* EXERCISE AIM:
Below are some entries; state how many of their lines include the word "destruct" and give no more than that number.

* THE DATA:
__________________________________________________

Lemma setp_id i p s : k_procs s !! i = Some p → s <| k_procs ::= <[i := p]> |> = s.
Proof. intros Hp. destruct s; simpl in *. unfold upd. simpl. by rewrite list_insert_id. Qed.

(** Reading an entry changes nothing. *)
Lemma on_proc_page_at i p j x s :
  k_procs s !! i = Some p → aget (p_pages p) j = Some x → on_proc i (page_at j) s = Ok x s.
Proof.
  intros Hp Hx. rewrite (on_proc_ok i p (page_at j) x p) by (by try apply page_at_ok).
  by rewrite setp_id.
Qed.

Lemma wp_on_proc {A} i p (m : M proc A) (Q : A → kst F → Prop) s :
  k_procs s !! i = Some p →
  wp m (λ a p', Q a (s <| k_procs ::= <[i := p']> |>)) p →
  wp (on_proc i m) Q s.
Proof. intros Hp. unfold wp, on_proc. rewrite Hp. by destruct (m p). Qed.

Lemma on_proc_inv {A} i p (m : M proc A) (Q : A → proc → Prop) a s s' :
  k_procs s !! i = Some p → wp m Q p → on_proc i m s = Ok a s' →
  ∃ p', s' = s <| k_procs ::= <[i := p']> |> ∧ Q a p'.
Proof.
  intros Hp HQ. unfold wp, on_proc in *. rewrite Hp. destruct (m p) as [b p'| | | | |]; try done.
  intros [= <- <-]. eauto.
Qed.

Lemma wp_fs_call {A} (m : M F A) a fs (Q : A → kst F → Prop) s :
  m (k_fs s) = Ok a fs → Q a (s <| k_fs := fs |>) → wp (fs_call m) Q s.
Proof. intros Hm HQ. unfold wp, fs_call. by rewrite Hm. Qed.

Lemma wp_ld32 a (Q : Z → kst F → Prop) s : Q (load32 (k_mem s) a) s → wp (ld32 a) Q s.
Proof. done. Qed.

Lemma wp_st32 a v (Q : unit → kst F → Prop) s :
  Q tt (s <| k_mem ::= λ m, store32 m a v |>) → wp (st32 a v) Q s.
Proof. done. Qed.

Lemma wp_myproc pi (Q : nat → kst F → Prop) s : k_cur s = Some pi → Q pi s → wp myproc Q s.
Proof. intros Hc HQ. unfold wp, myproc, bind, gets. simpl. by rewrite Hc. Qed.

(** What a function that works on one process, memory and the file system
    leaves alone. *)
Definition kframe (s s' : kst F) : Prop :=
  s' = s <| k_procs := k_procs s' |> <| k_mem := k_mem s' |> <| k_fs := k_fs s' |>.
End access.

__________________________________________________

* ANSWER:
3